▸ **What to work on**: All lines with the word "member" in the material below are required.
>>>
(** ** Moving inside an array *)

(** X29. A move inside a root array, from the index [i] to another index
    [j]: the value is put over the element of index [j] (after the end of
    the array when it has no such element, whatever [j] is), and then the
    element of index [i] is taken out. The element that was at [j] is not
    in the result. *)
Theorem move_within_array (a : list JsonValue) (i j : nat) (x : JsonValue) :
  i ≠ j → a !! i = Some x →
  applyPatch (JArray a)
    [op_move (String "/" (pretty i)) (String "/" (pretty j))]
  = Ok (JArray (delete i match a !! j with
                         | Some _ => <[j := x]> a
                         | None => a ++ [x]
                         end)).
Proof.
  intros Hne Hx. rewrite applyPatch_one.
  destruct (applyOperation_equations (JArray a) (String "/" (pretty j))
              (String "/" (pretty i)) x) as (_ & _ & _ & _ & _ & ->).
  assert (Hij : pretty i ≠ pretty j) by (intros H; by apply (inj pretty) in H).
  rewrite bool_decide_eq_false_2 by congruence.
  change (is_root (Some (String "/" (pretty j)))) with false.
  rewrite !Pointer_numeral. cbn [mbind result_bind isPrefixTo].
  assert (String.eqb (pretty i) (pretty j) = false) as ->
    by by apply String.eqb_neq.
  assert (String.eqb (pretty j) (pretty i) = false) as ->
    by by apply String.eqb_neq.
  destruct (walk_to_element a i x) as (-> & _). rewrite Hx.
  cbn [mbind result_bind].
  destruct (walk_to_element a j x) as (_ & _ & -> & _).
  cbn [mbind result_bind].
  set (a' := match a !! j with Some _ => <[j := x]> a | None => a ++ [x] end).
  destruct (walk_to_element a' i x) as (_ & _ & _ & ->).
  assert (a' !! i = Some x) as ->; [|done].
  unfold a'. destruct (a !! j).
  - by rewrite list_lookup_insert_ne.
  - by apply lookup_app_l_Some.
Qed.

Lemma move_within_array_witness :
  applyPatch (JArray [JString "a"; JString "b"; JString "c"])
    [op_move (String "/" (pretty 0%nat)) (String "/" (pretty 1%nat))]
  = Ok (JArray (delete 0%nat
                  match [JString "a"; JString "b"; JString "c"] !! 1%nat with
                  | Some _ =>
                      <[1%nat := JString "a"]>
                        [JString "a"; JString "b"; JString "c"]
                  | None =>
                      [JString "a"; JString "b"; JString "c"] ++ [JString "a"]
                  end)).
Proof.
  apply (move_within_array [JString "a"; JString "b"; JString "c"] 0 1
           (JString "a")).
  - lia.
  - reflexivity.
Defined.

(** ** Removing and then adding *)

Section Restore.

#[local] Arguments parseTokenString : simpl never.
#[local] Arguments Js.splice : simpl never.
#[local] Arguments Js.at_index : simpl never.

Lemma remove_container D pointer D1 :
  remove D pointer = Ok D1 → isArray D1 || isObject D1 = true.
Proof.
  destruct pointer as [|t rest]; [done|]. cbn [remove].
  destruct (parseTokenString t D) as [index|] eqn:Ht; [|done].
  cbn [mbind result_bind].
  assert (Hre : ∀ n m, isArray (rebuild D index n m)
                       || isObject (rebuild D index n m) = true).
  { intros n m. by destruct (parseTokenString_cases _ _ _ Ht)
      as [(o & -> & ->)|(a & i & -> & ->)]. }
  destruct rest as [|t' rest].
  - destruct (member D index); [|done]. intros [= <-].
    by destruct (parseTokenString_cases _ _ _ Ht)
      as [(o & -> & ->)|(a & i & -> & ->)].
  - destruct (member D index) as [deeper|]; [|done].
    destruct (negb (isArray deeper) && negb (isObject deeper)); [done|].
    destruct (remove deeper (t' :: rest)) as [m|]; [|done].
    cbn [mbind result_bind]. intros [= <-]. apply Hre.
Qed.

Lemma insert_deleted {A} (a : list A) n x :
  a !! n = Some x →
  take n (delete n a) ++ x :: drop n (delete n a) = a.
Proof.
  intros Hx. pose proof (lookup_lt_Some _ _ _ Hx) as Hn.
  rewrite delete_take_drop.
  rewrite take_app_length' by (rewrite length_take; lia).
  rewrite drop_app_length' by (rewrite length_take; lia).
  by apply take_drop_middle.
Qed.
<<<
▸ **Answer to this problem**:
  - destruct (member D index); [|done]. intros [= <-].
  - destruct (member D index) as [deeper|]; [|done].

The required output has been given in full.